1- La loi de modernisation de la justice du XXIème siècle avait pour objectif de « réformer le divorce par consentement mutuel afin de désengorger les tribunaux et simplifier les procédures ». Pensez-vous qu’un an après, cette loi ait répondu à ces objectifs ?

En l’état, le bilan apparait mitigé. Les retours des tribunaux témoignent d’une recrudescence du divorce accepté, le plus apaisé des divorces contentieux, au détriment du divorce sans juge. En effet, certains avocats privilégient la voie du « 233 » pour éviter les dangers consécutifs à une procédure trop rapide et pour contourner les risques accrus en terme de responsabilité qui pèsent sur eux dans le divorce par consentement mutuel extrajudiciaire. Et puis, on le sait, la tentation atteint son paroxysme en présence de divorces d’accord à dimension internationale, ce qui est parfaitement compréhensible eu égard aux nombreuses incertitudes qui pèsent sur la reconnaissance du divorce sans juge et sur son caractère exécutoire à l’étranger.

2- Au regard de votre approche pratique notariale de la matière, pensez-vous que la jurisprudence ait su clarifier certains points sur lesquels des incertitudes avaient été émises au moment de l’entrée en vigueur de la réforme ?

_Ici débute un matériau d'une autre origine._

Lemma read_loop_ok fuel l s block off rem :
  idle (bs := ss) (capacity := capacity) l s -> 0 <= block -> 0 <= off < ss -> 0 <= rem ->
  (off = 0 \/ off + rem <= ss) -> block * ss + off + rem <= capacity * ss -> capacity < 4294967296 ->
  (Z.to_nat rem <= fuel)%nat ->
  exists s' l', read_loop fuel ss block off rem s = Ret (volume s (block * ss + off) rem) s' /\
    idle (bs := ss) (capacity := capacity) l' s' /\ same_view s s'.
Proof.
  revert l s block off rem. induction fuel as [|fuel IH]; intros l s block off rem Hid Hb Ho Hr Hal Hend Hcap Hf;
    cbn [read_loop].
  { assert (rem = 0) as -> by lia. exists s, l. by split_and!. }
  destruct (Z.eqb_spec rem 0) as [->|Hr0]; [exists s, l; by split_and!|].
  assert (Hbc : 0 <= block < capacity) by nia.
  destruct (idle_read l s block Hid Hbc) as (a & b & s1 & s2 & l1 & E & Ed & E2 & Hid2 & Hdata & Hv).
  rewrite (bind_Ret _ _ _ _ _ E), (bind_Ret _ _ _ _ _ Ed).
  pose proof (inv_core _ _ _ (proj1 Hid)) as Hc. pose proof (view_length ∅ s block Hc Hbc) as Hlen.
  set (cur := if ss <? rem then ss else rem).
  assert (Hcur : 0 < cur <= rem /\ off + cur <= ss /\ (cur < rem -> off + cur = ss)).
  { unfold cur. destruct (Z.ltb_spec ss rem); lia. }
  rewrite Hdata, (proj2 (Z.leb_le _ _)) by lia.
  rewrite (bind_Ret _ _ _ _ _ E2). rewrite (sector_bytes ∅) by (done || lia).
  destruct (decide (cur = rem)) as [Ec|Ec].
  - rewrite Ec, Z.sub_diag. exists s2, l1. split_and!; auto.
    destruct fuel; cbn [read_loop]; rewrite Z.eqb_refl, bind_ret; by rewrite app_nil_r.
  - rewrite w32_small by lia.
    destruct (IH l1 s2 (block + 1) 0 (rem - cur)) as (s3 & l3 & E3 & Hid3 & Hv3); auto; try lia.
    rewrite (bind_Ret _ _ _ _ _ E3). exists s3, l3. split; [|split; [done|by eapply same_view_trans]].
    rewrite (same_view_volume s s2) by done.
    replace rem with (cur + (rem - cur)) at 2 by lia. rewrite (volume_app s _ cur) by lia.
    replace ((block + 1) * ss + 0) with (block * ss + off + cur) by lia. done.
Qed.

(** A file system whose sectors are on the device. *)
Record mounted (fs : fat_fs_filesystem) : Prop := {
  m_sector : sector_size (bootsector fs) = ss;
  m_size : 0 < fat_num_sectors (bootsector fs) <= capacity;
  m_capacity : capacity < 4294967296;
  m_cluster : 0 < cluster_size (bootsector fs) < 256;
  m_bytes : capacity * ss < 18446744073709551616;
}.

Definition on_volume (fs : fat_fs_filesystem) (pos size : Z) : Prop :=
  0 <= pos /\ 0 < size /\ pos + size <= fat_num_sectors (bootsector fs) * ss.

Lemma fat_read_ok fs l s pos size buffer :
  mounted fs -> idle (bs := ss) (capacity := capacity) l s -> on_volume fs pos size -> aligned pos size ->
  exists s' l', fat_read fs pos size buffer s = Ret (size, volume s pos size) s' /\
    idle (bs := ss) (capacity := capacity) l' s' /\ same_view s s'.
Proof.
  intros [Hss Hn Hcap _ _] Hid (Hp & Hs & Hend) Hal.
  pose proof (capacity_small (D := D) (bs := ss) (capacity := capacity)) as (Hss0 & _).
  unfold fat_read. rewrite Hss, (proj2 (Z.eqb_neq ss 0)) by lia.
  pose proof (Z.div_mod pos ss ltac:(lia)) as Edm. pose proof (Z.mod_pos_bound pos ss Hss0) as Hm.
  assert (Hblk : 0 <= pos / ss < fat_num_sectors (bootsector fs)) by nia.
  rewrite w32_small by lia. rewrite (proj2 (Z.leb_gt _ _)) by lia.
  destruct (read_loop_ok (Z.to_nat size) l s (pos / ss) (pos mod ss) size) as (s' & l' & E & Hid' & Hv); auto; try lia.
  { nia. }
  rewrite (bind_Ret _ _ _ _ _ E). exists s', l'. split; [|done].
  by replace (pos / ss * ss + pos mod ss) with pos by lia.
Qed.

(** ** Cluster chains *)

(** Where the table entry of a cluster lies, and how many bytes it takes. *)
Definition entry_pos (fs : fat_fs_filesystem) (cluster : Z) : Z :=
  fat_fat_start (bootsector fs) 0 +
  match type fs with FAT12 => cluster * 3 / 2 | FAT16 => cluster * 2 | FAT32 => cluster * 4 end.

Definition entry_size (t : fat_type_t) : Z := match t with FAT32 => 4 | _ => 2 end.

(** The table as it is on the volume. *)
Definition entry (s : state D) (fs : fat_fs_filesystem) (cluster : Z) : Z :=
  let ent := le32 (volume s (entry_pos fs cluster) (entry_size (type fs))) in
  match type fs with
  | FAT12 => Z.land (if cluster mod 2 =? 1 then Z.shiftr ent 4 else ent) 4095
  | FAT16 => ent
  | FAT32 => Z.land ent 268435455
  end.

(** The entry can be read at once: it is on the volume and inside one sector. *)
Definition readable (fs : fat_fs_filesystem) (cluster : Z) : Prop :=
  0 <= cluster < 268435456 /\ on_volume fs (entry_pos fs cluster) (entry_size (type fs)) /\
  aligned (entry_pos fs cluster) (entry_size (type fs)).

Lemma fat_entry_ok fs l s cluster :
  mounted fs -> idle (bs := ss) (capacity := capacity) l s -> readable fs cluster ->
  exists s' l', fat_entry fs cluster s = Ret (entry s fs cluster) s' /\
    idle (bs := ss) (capacity := capacity) l' s' /\ same_view s s'.
Proof.
  intros Hm Hid (Hc & Hon & Hal). pose proof Hm as [_ Hn _ _ Hb].
  pose proof (capacity_small (D := D) (bs := ss) (capacity := capacity)) as (Hss0 & _).
  destruct (fat_read_ok fs l s _ _ (garbage (entry_size (type fs))) Hm Hid Hon Hal) as (s' & l' & E & Hid' & Hv).
  exists s', l'. split; [|done]. destruct Hon as (H1 & H2 & H3).
  assert (Hw : w64 (entry_pos fs cluster) = entry_pos fs cluster).
  { unfold w64. apply Z.mod_small. nia. }
  unfold fat_entry, entry, entry_pos, entry_size in *. destruct (type fs);
    rewrite w32_small by lia; rewrite Hw; by rewrite (bind_Ret _ _ _ _ _ E).
Qed.

(** The clusters that the loop visits, from one on. *)
Inductive walk (s : state D) (fs : fat_fs_filesystem) : Z -> list Z -> Prop :=
| walk_last c : entry_is_last (type fs) (entry s fs c) = true -> walk s fs c [c]
| walk_next c cs : entry_is_last (type fs) (entry s fs c) = false ->
    walk s fs (entry s fs c) cs -> walk s fs c (c :: cs).

Lemma clusters_fun s fs c cs cs' : walk s fs c cs -> walk s fs c cs' -> cs = cs'.
Proof.
  intros Hc. revert cs'. induction Hc as [c Hl|c cs Hl Hc IH]; intros cs' Hc'; inversion Hc'; subst;
    try congruence. f_equal. auto.
Qed.

Lemma walk_suffix s fs c cs x : walk s fs c cs -> x ∈ cs ->
  exists cs', walk s fs x cs' /\ (length cs' <= length cs)%nat.
Proof.
  intros Hc. induction Hc as [c Hl|c cs Hl Hc IH]; intros Hx.
  - apply list_elem_of_singleton in Hx as ->. exists [c]. split; [by constructor|done].
  - apply elem_of_cons in Hx as [->|Hx].
    + exists (c :: cs). split; [by constructor|done].
    + destruct (IH Hx) as (cs' & Hc' & Hle). exists cs'. split; [done|simpl; lia].
Qed.

Lemma walk_nodup s fs c cs : walk s fs c cs -> NoDup cs.
Proof.
  induction 1 as [c Hl|c cs Hl Hc IH]; [apply NoDup_singleton|]. constructor; [|done]. intros Hin.
  destruct (walk_suffix _ _ _ _ _ Hc Hin) as (cs' & Hc' & Hle).
  assert (E : cs' = c :: cs) by (eapply clusters_fun; [exact Hc'|by constructor]). subst. simpl in Hle. lia.
Qed.

Lemma entry_small s fs c : entry_is_last (type fs) (entry s fs c) = false ->
  0 <= entry s fs c < Z.of_nat (max_clusters (type fs)).
Proof.
  unfold entry_is_last, max_clusters. intros Hl. apply orb_false_iff in Hl as (H1 & H2).
  apply Z.ltb_ge in H1. destruct (type fs); apply Z.ltb_ge in H2; lia.
Qed.

(** A chain has at most one cluster more than there are entries. *)
Lemma clusters_length s fs c cs : walk s fs c cs -> (length cs <= S (max_clusters (type fs)))%nat.
Proof.
  intros Hc. pose proof (walk_nodup _ _ _ _ Hc) as Hnd.
  assert (Hin : forall x, x ∈ tail cs -> 0 <= x < Z.of_nat (max_clusters (type fs))).
  { clear Hnd. induction Hc as [c Hl|c cs Hl Hc IH]; [set_solver|]. intros x Hx. simpl in Hx.
    inversion Hc as [c' Hl'|c' cs' Hl' Hc']; subst; simpl in *.
    - apply list_elem_of_singleton in Hx as ->. by apply entry_small.
    - apply elem_of_cons in Hx as [->|Hx]; [by apply entry_small|auto]. }
  destruct cs as [|c0 cs]; simpl in *; [lia|]. apply NoDup_cons in Hnd as (_ & Hnd).
  apply le_n_S. pose proof (submseteq_length cs (seqZ 0 (Z.of_nat (max_clusters (type fs))))) as Hs.
  rewrite length_seqZ, Nat2Z.id in Hs. apply Hs. apply NoDup_submseteq; [done|].
  intros x Hx. apply elem_of_seqZ. specialize (Hin x Hx). lia.
Qed.

Lemma same_view_entry s s' fs c : same_view s s' -> entry s' fs c = entry s fs c.
Proof. intros Hv. unfold entry. by rewrite (same_view_volume s s'). Qed.

Lemma same_view_walk s s' fs c cs : same_view s s' -> walk s fs c cs -> walk s' fs c cs.
Proof.
  intros Hv. induction 1 as [c Hl|c cs Hl Hc IH].
  - constructor. by rewrite (same_view_entry s s').
  - apply walk_next; by rewrite (same_view_entry s s').
Qed.

Lemma clchain_loop_ok fuel fs l s c cs :
  mounted fs -> idle (bs := ss) (capacity := capacity) l s -> walk s fs c cs -> Forall (readable fs) cs ->
  (length cs <= fuel)%nat ->
  exists s' l', clchain_loop fuel fs c s = Ret (cluster_pos fs <$> cs) s' /\
    idle (bs := ss) (capacity := capacity) l' s' /\ same_view s s'.
Proof.
  intros Hm. revert l s c cs. induction fuel as [|fuel IH]; intros l s c cs Hid Hc Hr Hf.
  { destruct Hc; simpl in Hf; lia. }
  cbn [clchain_loop]. inversion Hc as [c' Hl|c' cs' Hl Hc']; subst; apply Forall_cons in Hr as (Hr & Hrs);
    destruct (fat_entry_ok fs l s c Hm Hid Hr) as (s1 & l1 & E & Hid1 & Hv1); rewrite (bind_Ret _ _ _ _ _ E), Hl.
  - exists s1, l1. by split_and!.
  - destruct (IH l1 s1 (entry s fs c) cs') as (s2 & l2 & E2 & Hid2 & Hv2); auto.
    + by eapply same_view_walk.
    + simpl in Hf. lia.
    + rewrite (bind_Ret _ _ _ _ _ E2). exists s2, l2. split_and!; auto. by eapply same_view_trans.
Qed.

(** [fat_clchain_create] ends for every chain that the table describes, however
    long, with the positions of its clusters in order. *)
Lemma fat_clchain_create_ok fs l s c cs :
  mounted fs -> idle (bs := ss) (capacity := capacity) l s -> walk s fs c cs -> Forall (readable fs) cs ->
  exists s' l', fat_clchain_create fs c s = Ret (cluster_pos fs <$> cs) s' /\
    idle (bs := ss) (capacity := capacity) l' s' /\ same_view s s'.
Proof. intros Hm Hid Hc Hr. eapply clchain_loop_ok; eauto. by eapply clusters_length. Qed.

En l’état, il n’y a pas encore de jurisprudence en la matière. Seule la circulaire, le 26 janvier 2017, destinée à présenter sous forme de fiches pratiques, les nouvelles dispositions en matière de divorce, a pu apporter quelques éclaircissements aux praticiens. Toutefois, elle n’a pas levé, loin s’en faut, toutes les zones d’ombre. Plus encore, sur certains points, les interprétations retenues par la chancellerie sont sujettes à caution (par exemple, lorsqu’il est question de cantonner le notaire dépositaire, confronté à une clause de la convention de divorce qui heurterait l’ordre public à un simple lanceur d’alerte, etc.

3- Le vendredi 6 avril prochain, vous co-animerez une journée d’actualité relative au « nouveau divorce par consentement mutuel ». A qui s’adresse-t-elle ? En quoi cette formation peut aider les futurs participants dans leurs pratiques ?

Cette formation s’adresse à tous ceux qui pratiquent cette nouvelle forme de divorce, soit qu’il s’agisse pour certains d’entre eux d’acquérir les réflexes de base pour utilement conseiller leur client et les guider dans un divorce par consentement mutuel extrajudiciaire, soit qu’il s’agisse pour d’autres de trouver des réponses à des questions plus précises et ponctuelles aux difficultés qu’ils rencontrent dans leur dossier, tant sur le fond que sur la forme.